● **What to produce**
Go to the line holding "drained ← SM_get ss_drained;" in the entries below and write out exactly every line down to and including the line holding "Definition errSessionClosed : error".

[Records for this exercise — start]

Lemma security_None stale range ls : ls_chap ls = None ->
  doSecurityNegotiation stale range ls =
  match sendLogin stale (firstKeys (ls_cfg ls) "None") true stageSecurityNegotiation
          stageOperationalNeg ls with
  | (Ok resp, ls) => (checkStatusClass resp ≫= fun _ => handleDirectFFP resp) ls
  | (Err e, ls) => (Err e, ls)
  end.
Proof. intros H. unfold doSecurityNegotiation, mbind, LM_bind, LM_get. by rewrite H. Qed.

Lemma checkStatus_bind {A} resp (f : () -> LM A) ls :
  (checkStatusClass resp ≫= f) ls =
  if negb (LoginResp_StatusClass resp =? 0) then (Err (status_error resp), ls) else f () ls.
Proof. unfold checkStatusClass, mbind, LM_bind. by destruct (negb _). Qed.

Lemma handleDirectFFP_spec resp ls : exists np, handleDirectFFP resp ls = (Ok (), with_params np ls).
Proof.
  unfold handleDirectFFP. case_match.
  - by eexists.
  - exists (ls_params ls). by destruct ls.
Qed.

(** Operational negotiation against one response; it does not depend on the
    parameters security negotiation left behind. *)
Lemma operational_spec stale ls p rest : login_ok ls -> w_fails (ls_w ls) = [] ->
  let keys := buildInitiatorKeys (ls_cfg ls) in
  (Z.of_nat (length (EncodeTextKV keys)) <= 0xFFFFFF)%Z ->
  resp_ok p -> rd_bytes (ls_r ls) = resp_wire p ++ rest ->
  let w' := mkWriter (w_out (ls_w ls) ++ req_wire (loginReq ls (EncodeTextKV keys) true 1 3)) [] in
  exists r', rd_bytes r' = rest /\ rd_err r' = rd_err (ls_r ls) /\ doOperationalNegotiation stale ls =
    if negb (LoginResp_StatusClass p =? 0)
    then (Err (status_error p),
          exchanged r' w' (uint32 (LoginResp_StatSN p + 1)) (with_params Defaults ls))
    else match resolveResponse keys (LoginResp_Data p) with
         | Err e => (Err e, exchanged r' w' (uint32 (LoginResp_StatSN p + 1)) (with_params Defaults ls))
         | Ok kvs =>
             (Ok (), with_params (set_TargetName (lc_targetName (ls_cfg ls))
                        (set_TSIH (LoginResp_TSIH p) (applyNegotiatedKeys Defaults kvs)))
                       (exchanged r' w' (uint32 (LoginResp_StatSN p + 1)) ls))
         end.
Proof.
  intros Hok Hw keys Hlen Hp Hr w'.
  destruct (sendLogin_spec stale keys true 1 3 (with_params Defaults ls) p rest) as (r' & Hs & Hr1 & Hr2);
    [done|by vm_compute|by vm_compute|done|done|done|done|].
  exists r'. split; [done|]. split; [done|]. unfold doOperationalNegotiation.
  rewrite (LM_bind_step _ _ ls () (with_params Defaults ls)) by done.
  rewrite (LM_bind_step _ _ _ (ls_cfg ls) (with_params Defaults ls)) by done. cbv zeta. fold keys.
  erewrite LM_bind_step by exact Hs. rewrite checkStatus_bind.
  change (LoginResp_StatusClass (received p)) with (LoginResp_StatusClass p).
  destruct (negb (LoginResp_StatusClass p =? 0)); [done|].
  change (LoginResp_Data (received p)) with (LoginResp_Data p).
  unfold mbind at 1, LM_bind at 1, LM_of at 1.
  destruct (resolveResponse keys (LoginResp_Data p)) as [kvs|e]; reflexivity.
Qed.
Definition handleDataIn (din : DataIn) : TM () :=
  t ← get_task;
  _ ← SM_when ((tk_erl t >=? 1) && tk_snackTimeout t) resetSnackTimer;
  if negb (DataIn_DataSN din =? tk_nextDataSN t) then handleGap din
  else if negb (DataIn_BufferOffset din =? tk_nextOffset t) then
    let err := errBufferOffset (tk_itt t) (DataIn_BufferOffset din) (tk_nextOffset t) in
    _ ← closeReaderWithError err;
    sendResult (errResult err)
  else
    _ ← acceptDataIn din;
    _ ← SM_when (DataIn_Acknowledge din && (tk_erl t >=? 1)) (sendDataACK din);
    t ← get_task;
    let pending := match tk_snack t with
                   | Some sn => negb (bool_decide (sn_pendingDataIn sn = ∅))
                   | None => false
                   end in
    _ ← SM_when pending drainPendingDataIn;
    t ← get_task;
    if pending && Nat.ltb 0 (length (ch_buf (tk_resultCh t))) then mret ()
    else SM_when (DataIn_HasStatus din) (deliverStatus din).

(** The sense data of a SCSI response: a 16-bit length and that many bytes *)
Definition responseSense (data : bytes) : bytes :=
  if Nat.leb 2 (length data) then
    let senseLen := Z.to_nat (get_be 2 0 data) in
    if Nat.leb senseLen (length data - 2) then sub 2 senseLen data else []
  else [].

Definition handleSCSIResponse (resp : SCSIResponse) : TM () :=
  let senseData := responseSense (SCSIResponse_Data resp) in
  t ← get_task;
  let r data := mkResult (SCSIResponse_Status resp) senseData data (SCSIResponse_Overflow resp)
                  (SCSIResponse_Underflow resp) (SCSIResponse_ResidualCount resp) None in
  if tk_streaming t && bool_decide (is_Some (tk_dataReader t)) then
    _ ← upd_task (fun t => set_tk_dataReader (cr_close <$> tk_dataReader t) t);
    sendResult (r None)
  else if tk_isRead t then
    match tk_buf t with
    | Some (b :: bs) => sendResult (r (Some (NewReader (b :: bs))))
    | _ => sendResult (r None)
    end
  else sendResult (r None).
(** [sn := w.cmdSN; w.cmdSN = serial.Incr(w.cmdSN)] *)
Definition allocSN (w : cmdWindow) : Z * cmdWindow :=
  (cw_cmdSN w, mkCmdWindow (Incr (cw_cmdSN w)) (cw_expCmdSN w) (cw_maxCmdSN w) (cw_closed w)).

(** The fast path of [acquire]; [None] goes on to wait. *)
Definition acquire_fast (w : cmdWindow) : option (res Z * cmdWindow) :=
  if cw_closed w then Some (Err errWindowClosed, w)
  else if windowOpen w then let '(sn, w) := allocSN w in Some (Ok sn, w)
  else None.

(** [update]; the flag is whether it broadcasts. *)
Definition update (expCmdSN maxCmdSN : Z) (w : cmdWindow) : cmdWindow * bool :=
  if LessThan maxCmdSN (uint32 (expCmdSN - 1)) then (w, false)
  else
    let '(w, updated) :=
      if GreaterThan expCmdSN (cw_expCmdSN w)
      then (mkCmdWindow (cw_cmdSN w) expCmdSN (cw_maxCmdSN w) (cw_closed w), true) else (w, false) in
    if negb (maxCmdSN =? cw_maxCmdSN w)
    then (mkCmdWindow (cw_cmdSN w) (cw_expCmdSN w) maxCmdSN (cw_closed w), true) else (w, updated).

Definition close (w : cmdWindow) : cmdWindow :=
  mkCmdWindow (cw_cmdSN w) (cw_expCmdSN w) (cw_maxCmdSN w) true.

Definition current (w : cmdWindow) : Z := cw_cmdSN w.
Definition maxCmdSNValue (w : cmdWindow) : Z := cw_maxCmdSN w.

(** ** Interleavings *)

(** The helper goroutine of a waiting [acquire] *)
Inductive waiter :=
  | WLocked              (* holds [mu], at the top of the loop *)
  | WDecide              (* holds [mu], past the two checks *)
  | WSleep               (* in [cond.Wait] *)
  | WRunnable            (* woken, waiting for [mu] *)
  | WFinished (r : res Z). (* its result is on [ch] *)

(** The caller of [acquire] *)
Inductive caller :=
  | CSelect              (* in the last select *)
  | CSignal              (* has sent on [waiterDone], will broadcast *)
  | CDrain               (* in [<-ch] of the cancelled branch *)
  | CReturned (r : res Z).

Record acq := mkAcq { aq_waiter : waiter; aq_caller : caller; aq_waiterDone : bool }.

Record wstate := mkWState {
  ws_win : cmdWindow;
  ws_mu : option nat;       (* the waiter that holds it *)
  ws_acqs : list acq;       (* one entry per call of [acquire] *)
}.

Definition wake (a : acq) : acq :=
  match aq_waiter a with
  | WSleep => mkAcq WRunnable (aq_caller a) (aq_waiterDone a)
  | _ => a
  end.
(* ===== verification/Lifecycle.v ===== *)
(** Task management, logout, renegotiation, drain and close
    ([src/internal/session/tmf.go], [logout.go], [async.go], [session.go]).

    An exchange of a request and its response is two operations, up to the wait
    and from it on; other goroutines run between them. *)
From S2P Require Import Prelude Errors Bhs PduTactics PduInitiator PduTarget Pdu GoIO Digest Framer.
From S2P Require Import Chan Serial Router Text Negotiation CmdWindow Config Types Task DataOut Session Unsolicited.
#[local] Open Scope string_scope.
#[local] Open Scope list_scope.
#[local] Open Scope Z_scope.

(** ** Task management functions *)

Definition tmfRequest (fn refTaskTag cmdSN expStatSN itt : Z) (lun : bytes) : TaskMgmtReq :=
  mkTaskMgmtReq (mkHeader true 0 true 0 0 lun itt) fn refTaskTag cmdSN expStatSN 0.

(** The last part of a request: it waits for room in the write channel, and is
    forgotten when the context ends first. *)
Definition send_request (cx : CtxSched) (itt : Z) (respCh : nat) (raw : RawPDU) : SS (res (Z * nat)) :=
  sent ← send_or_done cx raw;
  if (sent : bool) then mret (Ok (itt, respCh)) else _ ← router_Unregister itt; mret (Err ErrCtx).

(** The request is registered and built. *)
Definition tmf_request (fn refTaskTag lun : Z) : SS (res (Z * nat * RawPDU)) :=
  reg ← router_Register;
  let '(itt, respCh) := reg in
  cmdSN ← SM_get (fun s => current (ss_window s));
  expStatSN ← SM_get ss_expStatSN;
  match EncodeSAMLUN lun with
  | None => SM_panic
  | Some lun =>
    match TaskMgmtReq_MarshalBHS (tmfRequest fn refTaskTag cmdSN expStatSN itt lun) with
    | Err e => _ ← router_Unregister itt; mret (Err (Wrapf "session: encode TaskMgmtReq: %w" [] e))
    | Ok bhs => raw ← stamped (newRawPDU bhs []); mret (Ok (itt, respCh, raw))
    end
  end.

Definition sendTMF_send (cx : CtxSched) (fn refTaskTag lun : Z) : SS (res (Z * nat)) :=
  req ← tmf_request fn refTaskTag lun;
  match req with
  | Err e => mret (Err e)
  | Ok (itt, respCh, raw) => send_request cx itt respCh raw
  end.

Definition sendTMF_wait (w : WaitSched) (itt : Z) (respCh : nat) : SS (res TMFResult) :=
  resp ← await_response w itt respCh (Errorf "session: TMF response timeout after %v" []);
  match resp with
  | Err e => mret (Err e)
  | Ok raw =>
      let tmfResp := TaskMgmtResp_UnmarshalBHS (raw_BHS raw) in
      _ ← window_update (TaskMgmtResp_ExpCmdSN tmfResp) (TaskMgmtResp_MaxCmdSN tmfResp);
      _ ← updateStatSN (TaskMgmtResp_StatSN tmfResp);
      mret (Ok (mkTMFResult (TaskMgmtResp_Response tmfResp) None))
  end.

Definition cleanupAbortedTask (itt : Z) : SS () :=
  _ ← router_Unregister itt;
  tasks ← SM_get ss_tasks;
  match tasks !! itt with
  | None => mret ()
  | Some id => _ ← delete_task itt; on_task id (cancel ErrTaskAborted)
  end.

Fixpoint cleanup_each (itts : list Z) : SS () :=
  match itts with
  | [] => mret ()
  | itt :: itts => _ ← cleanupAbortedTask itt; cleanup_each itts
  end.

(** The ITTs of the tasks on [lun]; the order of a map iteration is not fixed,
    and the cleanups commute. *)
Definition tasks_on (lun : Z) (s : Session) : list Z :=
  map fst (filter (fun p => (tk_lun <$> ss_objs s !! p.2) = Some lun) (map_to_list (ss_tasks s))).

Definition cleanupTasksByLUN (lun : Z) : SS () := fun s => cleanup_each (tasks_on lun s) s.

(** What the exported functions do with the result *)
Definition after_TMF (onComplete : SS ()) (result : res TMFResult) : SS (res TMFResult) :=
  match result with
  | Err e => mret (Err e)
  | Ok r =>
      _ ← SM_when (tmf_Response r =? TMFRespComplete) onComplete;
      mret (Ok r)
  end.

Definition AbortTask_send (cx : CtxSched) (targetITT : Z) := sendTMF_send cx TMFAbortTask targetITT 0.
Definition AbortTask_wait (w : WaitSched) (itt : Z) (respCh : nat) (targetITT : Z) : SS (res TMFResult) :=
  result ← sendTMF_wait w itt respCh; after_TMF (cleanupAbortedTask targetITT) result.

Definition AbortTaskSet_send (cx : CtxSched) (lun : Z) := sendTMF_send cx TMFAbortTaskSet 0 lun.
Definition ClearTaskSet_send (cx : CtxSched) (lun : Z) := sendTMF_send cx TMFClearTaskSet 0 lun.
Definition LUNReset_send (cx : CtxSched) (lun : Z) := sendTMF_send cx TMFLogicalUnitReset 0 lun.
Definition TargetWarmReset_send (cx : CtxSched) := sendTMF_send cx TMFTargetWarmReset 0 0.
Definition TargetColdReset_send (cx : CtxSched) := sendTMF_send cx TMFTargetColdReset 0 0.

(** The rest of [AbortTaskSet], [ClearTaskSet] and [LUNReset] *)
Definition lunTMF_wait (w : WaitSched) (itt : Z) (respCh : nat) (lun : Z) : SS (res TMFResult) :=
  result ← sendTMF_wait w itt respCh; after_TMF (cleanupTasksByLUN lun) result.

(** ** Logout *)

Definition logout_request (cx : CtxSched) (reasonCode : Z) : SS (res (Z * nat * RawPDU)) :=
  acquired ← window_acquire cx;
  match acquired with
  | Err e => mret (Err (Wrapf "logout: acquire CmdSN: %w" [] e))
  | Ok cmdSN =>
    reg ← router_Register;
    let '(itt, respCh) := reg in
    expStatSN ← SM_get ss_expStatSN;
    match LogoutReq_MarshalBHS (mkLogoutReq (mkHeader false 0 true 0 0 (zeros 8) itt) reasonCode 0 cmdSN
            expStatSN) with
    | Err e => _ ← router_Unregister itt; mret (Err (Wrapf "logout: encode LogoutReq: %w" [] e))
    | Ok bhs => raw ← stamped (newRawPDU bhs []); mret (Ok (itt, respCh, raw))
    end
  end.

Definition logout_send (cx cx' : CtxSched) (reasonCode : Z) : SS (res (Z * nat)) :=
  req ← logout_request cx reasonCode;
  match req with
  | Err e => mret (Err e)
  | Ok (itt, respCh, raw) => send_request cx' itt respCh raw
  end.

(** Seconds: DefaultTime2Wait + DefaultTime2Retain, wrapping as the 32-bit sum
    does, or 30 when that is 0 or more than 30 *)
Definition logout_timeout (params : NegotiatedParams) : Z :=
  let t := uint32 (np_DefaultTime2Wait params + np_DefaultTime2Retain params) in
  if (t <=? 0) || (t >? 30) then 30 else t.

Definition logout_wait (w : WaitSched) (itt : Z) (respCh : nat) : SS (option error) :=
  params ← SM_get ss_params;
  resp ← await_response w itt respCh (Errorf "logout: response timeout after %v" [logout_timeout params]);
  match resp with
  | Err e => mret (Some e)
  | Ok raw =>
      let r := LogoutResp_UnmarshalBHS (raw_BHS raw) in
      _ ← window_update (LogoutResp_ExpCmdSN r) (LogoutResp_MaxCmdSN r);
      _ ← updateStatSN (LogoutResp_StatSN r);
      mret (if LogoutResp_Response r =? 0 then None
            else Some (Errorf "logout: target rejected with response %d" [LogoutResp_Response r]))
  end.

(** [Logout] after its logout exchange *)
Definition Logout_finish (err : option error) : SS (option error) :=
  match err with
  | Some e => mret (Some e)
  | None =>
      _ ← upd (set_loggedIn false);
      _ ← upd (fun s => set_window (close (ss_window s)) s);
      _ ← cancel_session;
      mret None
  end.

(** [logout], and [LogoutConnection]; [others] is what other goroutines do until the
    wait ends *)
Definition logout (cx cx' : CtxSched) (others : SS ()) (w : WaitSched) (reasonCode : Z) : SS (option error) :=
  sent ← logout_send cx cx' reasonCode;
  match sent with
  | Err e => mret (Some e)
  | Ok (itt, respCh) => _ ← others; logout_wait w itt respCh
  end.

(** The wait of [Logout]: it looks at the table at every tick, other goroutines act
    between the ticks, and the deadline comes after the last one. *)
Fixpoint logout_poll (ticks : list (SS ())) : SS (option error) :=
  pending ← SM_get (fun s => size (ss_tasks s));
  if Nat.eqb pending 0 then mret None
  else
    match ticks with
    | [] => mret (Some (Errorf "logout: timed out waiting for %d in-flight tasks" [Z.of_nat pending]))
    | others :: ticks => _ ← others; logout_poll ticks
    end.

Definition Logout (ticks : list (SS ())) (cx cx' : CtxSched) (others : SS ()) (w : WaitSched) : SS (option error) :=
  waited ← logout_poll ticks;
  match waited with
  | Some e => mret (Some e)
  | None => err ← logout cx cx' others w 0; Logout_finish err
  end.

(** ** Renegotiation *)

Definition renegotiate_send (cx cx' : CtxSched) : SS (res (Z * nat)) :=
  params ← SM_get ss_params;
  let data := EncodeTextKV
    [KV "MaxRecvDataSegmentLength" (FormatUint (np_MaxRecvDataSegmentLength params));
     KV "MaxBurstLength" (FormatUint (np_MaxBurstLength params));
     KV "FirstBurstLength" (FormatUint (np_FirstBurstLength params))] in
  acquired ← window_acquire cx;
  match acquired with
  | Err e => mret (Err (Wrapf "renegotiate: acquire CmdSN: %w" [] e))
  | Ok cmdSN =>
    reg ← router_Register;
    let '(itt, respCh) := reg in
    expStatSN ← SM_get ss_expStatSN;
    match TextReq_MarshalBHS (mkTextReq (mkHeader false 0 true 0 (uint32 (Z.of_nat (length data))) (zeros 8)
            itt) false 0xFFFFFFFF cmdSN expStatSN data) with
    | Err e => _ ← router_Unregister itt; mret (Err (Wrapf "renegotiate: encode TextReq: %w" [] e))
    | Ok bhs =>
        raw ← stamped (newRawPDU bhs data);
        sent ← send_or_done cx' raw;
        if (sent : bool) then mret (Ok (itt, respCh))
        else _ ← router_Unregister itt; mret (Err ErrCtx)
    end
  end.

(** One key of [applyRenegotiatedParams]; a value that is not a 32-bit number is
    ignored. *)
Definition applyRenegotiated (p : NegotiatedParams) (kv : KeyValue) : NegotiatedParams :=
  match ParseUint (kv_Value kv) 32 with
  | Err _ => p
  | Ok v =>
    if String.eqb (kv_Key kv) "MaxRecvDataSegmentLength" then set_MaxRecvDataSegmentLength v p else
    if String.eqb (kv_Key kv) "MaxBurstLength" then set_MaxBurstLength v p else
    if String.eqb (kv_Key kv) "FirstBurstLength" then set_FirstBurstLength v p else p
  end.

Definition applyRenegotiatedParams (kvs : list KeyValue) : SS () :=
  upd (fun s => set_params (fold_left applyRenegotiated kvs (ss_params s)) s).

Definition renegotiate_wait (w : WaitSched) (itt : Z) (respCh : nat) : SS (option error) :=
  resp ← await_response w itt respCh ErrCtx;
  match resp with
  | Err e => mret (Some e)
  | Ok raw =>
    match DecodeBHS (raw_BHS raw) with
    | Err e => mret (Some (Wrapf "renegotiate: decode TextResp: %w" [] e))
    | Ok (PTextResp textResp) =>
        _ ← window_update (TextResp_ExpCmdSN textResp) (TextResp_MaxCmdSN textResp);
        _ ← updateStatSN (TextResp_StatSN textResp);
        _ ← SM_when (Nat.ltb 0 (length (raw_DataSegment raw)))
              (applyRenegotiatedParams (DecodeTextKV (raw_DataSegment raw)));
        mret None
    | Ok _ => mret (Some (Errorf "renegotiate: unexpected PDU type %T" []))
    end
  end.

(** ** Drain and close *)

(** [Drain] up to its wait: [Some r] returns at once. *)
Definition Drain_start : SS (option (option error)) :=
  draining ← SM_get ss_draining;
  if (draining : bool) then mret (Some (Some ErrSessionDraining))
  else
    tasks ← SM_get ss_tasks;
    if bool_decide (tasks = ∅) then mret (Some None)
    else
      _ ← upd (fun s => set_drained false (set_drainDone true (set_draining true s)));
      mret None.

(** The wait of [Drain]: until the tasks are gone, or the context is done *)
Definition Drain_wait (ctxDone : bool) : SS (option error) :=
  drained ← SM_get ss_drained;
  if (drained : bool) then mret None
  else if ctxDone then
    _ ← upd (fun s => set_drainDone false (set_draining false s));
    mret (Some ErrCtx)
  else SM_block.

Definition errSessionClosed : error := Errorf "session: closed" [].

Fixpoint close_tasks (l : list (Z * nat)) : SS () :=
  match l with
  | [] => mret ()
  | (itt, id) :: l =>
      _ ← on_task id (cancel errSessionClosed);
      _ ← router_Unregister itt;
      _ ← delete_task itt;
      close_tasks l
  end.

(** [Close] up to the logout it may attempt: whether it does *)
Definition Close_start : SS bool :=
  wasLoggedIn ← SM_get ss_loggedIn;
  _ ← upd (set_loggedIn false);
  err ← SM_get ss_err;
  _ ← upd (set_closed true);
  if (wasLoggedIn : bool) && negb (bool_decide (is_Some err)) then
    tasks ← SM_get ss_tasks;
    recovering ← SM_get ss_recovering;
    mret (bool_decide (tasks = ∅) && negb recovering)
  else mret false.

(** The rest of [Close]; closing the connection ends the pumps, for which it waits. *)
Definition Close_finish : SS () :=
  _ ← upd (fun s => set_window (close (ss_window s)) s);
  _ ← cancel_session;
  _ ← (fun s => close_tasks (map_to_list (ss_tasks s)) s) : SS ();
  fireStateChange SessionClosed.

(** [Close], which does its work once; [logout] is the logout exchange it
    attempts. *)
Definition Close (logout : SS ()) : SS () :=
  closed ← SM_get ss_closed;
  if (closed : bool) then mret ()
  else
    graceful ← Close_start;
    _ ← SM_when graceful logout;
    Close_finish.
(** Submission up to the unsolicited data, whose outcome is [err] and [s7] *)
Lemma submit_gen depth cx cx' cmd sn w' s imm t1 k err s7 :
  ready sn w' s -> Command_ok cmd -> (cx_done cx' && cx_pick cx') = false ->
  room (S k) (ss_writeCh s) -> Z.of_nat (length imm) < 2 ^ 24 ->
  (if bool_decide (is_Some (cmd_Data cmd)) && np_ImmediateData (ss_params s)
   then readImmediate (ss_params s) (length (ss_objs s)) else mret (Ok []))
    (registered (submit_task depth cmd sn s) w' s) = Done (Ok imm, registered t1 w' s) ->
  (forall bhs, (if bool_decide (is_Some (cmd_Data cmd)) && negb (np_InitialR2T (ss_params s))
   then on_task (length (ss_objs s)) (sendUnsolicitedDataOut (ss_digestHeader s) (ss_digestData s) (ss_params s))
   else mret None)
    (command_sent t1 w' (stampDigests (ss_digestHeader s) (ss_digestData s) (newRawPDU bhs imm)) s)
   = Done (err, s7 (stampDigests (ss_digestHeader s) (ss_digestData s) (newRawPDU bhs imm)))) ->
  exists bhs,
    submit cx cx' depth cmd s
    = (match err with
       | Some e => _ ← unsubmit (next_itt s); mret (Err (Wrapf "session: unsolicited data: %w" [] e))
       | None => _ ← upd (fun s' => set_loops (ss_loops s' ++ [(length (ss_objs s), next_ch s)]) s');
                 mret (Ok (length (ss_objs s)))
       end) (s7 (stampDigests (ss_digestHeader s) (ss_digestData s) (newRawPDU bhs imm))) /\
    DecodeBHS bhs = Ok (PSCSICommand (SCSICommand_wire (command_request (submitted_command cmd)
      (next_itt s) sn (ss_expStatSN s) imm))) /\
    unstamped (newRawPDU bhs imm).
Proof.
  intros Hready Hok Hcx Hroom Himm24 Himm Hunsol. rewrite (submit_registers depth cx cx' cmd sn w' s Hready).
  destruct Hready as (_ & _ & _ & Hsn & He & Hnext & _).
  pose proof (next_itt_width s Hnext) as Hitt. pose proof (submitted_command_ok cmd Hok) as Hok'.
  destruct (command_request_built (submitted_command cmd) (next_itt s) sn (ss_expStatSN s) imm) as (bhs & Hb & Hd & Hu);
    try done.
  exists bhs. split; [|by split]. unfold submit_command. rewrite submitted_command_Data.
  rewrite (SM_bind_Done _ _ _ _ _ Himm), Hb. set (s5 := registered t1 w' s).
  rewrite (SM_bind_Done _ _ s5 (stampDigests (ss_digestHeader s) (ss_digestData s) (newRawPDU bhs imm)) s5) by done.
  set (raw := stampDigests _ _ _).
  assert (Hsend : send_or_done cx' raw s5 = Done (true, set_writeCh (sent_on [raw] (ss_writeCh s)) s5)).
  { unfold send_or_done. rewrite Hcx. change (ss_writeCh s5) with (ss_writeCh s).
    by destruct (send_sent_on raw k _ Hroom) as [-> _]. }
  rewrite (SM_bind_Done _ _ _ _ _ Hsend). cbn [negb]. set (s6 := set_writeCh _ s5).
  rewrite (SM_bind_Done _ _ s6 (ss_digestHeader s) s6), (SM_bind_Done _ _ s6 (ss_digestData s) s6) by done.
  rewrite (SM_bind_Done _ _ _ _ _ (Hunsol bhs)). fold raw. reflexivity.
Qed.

[Records for this exercise — finish]

● **Task solution**
  drained ← SM_get ss_drained;
  if (drained : bool) then mret None
  else if ctxDone then
    _ ← upd (fun s => set_drainDone false (set_draining false s));
    mret (Some ErrCtx)
  else SM_block.

Definition errSessionClosed : error := Errorf "session: closed" [].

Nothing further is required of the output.